Since there must already be an Job object somewhere in OctoPrint, I guess it'd be a lot easier and more robust to add a UUID to that object and expose it to plugins...
I don't see why that couldn't be added to the core OctoPrint code. Maybe submit a feature request or PR that adds that functionality. The problem here though is if your code is erroring then there's a chance the same issue could occur if you're depending on that UUID from the get_job_info callback, especially if your events aren't firing.
However my problem is a bit complicated. Since my plugin has a server component, I have to deal with the possibility that some events get delivered to my plugin but lost between my plugin and the server.
I already built a logic in the server to deal with the possible lost of events, based on the Job UUID the plugin generates However that logic depends on the assumption that events may get lost, but each received event still has the correct Job UUID.
My code would have to be exponentially more complicated if that assumption is no longer true. Whereas if OctoPrint can supply such assumption, both my plugin code and server code would be simpler and more robust because now they only have to deal with uncertainty coming from 1 dimension (event loss).
Hi @Kenneth_Jiang,
I looked into your code and now I have some remarks/questions:
The creation of the print_ts (aka UUID) looks good to me (small improvement, use Events.PRINT_STARTED instead of just “PrintStarted“).
You use a Daemon-Thread in the on_after_startup-Hook to start the message communication and to make sure the thread is killed during server-shutdown. I am not a Python-Thread expert, but from my current understanding the child-thread is killed if the parent thread is killed. I think the startup-hook is not called from main-thread, so the question is: what if the startup-thread is killed? Is the message-thread killed too?
You should log the message-payload and the timestamp when ever you send data via web socket def post_printer_status, maybe in a separate log-file. I did this in my DisplayLayerProgress-Plugin (_event_file_logger). I think it is necessary to see that „all messages“ you send have the correct print_ts
Or maybe a litte bit more complicated solution: implement a hand-shake communication and not just fire-and-forget.
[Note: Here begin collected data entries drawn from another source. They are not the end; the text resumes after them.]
(* ===== verification/PromptSet.v ===== *)
(** * PromptSet: the bounded working set of a model prompt
    (src/forge_replay/runtime/prompt_working_set.py)

    The selection of events, their hydration from blobs or from a cache, and the rendering.
    A prompt that is built with a faithful cache is the prompt that the store gives. *)

From S2P Require Import Prelude Text Domain Platform Json Events Projection ToolIdentity Tables.
From S2P Require Import Ledger Runs FileSystem World FileTools Executors.

Definition PROMPT_RECENT_EVENT_LIMIT : Z := 64.
Definition PROMPT_TRANSCRIPT_ENTRY_LIMIT : Z := 12.

(** [_SHA256_RE.fullmatch]. *)
Definition lower_hex (a : ascii) : bool := byte_in 48 57 a || byte_in 97 102 a.

Fixpoint all_chars (p : ascii → bool) (s : string) : bool :=
  match s with EmptyString => true | String a s' => p a && all_chars p s' end.

Definition is_sha256 (s : string) : bool :=
  all_chars lower_hex s && bool_decide (String.length s = 64)%nat.

Module Role.
Inductive t := ASSISTANT | TOOL | APPROVAL.
#[global] Instance eq_dec : EqDecision t.
Proof. solve_decision. Defined.
Definition text (r : t) : string :=
  match r with ASSISTANT => "assistant" | TOOL => "tool" | APPROVAL => "approval" end.
End Role.

Record PromptWorkingSetEntry := {
  en_event_id : string;
  en_seq : Z;
  en_event_type : EventType.t;
  en_role : Role.t;
  en_text : string;
  en_source_blob_sha256 : option string;
}.

#[global] Instance PromptWorkingSetEntry_eq_dec : EqDecision PromptWorkingSetEntry.
Proof. solve_decision. Defined.

(** [PromptWorkingSetEntry.__post_init__]. *)
Definition entry_init (e : PromptWorkingSetEntry) : res PromptWorkingSetEntry :=
  assert_result (e.(en_event_id) ≠ "" ∧ (1 ≤ e.(en_seq))%Z) ValueError;;
  assert_result (from_option is_sha256 true e.(en_source_blob_sha256) = true) ValueError;;
  Ok e.

(** [rendered_line]. *)
Definition rendered_line (e : PromptWorkingSetEntry) : string :=
  Role.text e.(en_role) +:+ ": " +:+ e.(en_text).

Record PromptWorkingSet := {
  ws_run_id : string;
  ws_user_message : string;
  ws_entries : list PromptWorkingSetEntry;
}.

(** Every element is below its successor, through [seq]. *)
Fixpoint increasing (l : list Z) : bool :=
  match l with
  | a :: (b :: _) as l' => bool_decide (a < b)%Z && increasing l'
  | _ => true
  end.

(** [PromptWorkingSet.__post_init__]. *)
Definition working_set_init (w : PromptWorkingSet) : res PromptWorkingSet :=
  assert_result (w.(ws_run_id) ≠ "" ∧ has_char (ascii_of_nat 0) w.(ws_run_id) = false) ValueError;;
  assert_result (Z.of_nat (length w.(ws_entries)) ≤ PROMPT_TRANSCRIPT_ENTRY_LIMIT)%Z ValueError;;
  assert_result (increasing (en_seq <$> w.(ws_entries)) = true) ValueError;;
  Ok w.

(** The store surface a prompt needs ([PromptWorkingSetStore]). *)
Record PromptWorkingSetStore := {
  ps_load_recent_run_events : string → Z → io (list EventEnvelope);
  ps_get_run_user_message : string → io string;
  ps_get_blob : string → io StoredBlob;
  ps_run_event_sequences_contiguous : bool;
}.

(** [_validate_limits]. *)
Definition validate_limits (event_limit transcript_limit : Z) : res unit :=
  assert_result (1 ≤ event_limit ≤ 10000)%Z ValueError;;
  assert_result (1 ≤ transcript_limit ≤ PROMPT_TRANSCRIPT_ENTRY_LIMIT)%Z ValueError;;
  assert_result (transcript_limit ≤ event_limit)%Z ValueError.

(** The loop of [_validate_event_window]. *)
Fixpoint validate_sequence (run : string) (contiguous : bool) (previous : option Z)
    (events : list EventEnvelope) : res unit :=
  match events with
  | [] => Ok tt
  | e :: events' =>
      assert_result (e.(run_id) = Some run) PromptWorkingSetIntegrityError;;
      match previous with
      | None => Ok tt
      | Some p =>
          assert_result (p < e.(seq))%Z PromptWorkingSetIntegrityError;;
          assert_result (contiguous = true → e.(seq) = p + 1)%Z PromptWorkingSetIntegrityError
      end;;
      validate_sequence run contiguous (Some e.(seq)) events'
  end.

(** [_validate_event_window]. *)
Definition validate_event_window (events : list EventEnvelope) (run : string)
    (expected_through_seq : option Z) (event_limit : Z) (contiguous : bool) : res unit :=
  validate_sequence run contiguous None events;;
  match expected_through_seq with
  | None => Ok tt
  | Some n =>
      assert_result (seq <$> last events = Some n) PromptWorkingSetIntegrityError;;
      assert_result (contiguous = true → Z.of_nat (length events) = event_limit →
                     seq <$> head events = Some (n - event_limit + 1)%Z)
        PromptWorkingSetIntegrityError
  end.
Or just send an "incremental id" each time to the server, so that the server store this id and compares it next time a new request is received (must be: last id+1). So the server could identify a gap during communication.
Last question: You say: "reported mis-identified print jobs“ do you have more details about this „mis-identified“?
I really like your suggestion of logging all the messages to a separate log file. I think I'll do that.
One common symptom of "mis-identified print jobs" is the server receives a message with the print_job_id the same as the previously ended one. This has been happening so often that I have started to log a server error for it. This error has appeared hundreds of times.
I don't think child thread will be killed after parent thread ends. Actually one of the reasons why I chose to have do almost everything in a child thread is so that the parent thread, which is whoever calls on_after_startup, can finish asap. Previously when I run the forever loop in that thread, OctoPrint sometimes exhibited some strange behavior such as not responding to TERM signal to cleanly shut down.
The creation of the print_ts in done in the event-thread, after that you send the event-payload via web socket, also in the event-thread.
In parallel you read the print_ts in the message-thread and send the data also with the same web socket-client.
I wrote a test-client to reproduce the issue, but without success. Each print_ts was transferred correct.
So, my assumption is that this combination: two different threads use the same web socket client to send data, creates this issue.
Try to implement a single thread communication. E.g. put each message (event or normal-message) into a queue, then a Websocket client threads picks the message and send it to the server.
Or you can reuse the message-thread, just check if a event-message is present and then send this message:
while True:
if not self.eventMessagePayload == None:
self.post_printer_status(self.eventMessagePayload, throwing=True)
But I think the best approach to solve this issue, is to collect more logging-data.
Good luck...and if you find the problem, please let me know!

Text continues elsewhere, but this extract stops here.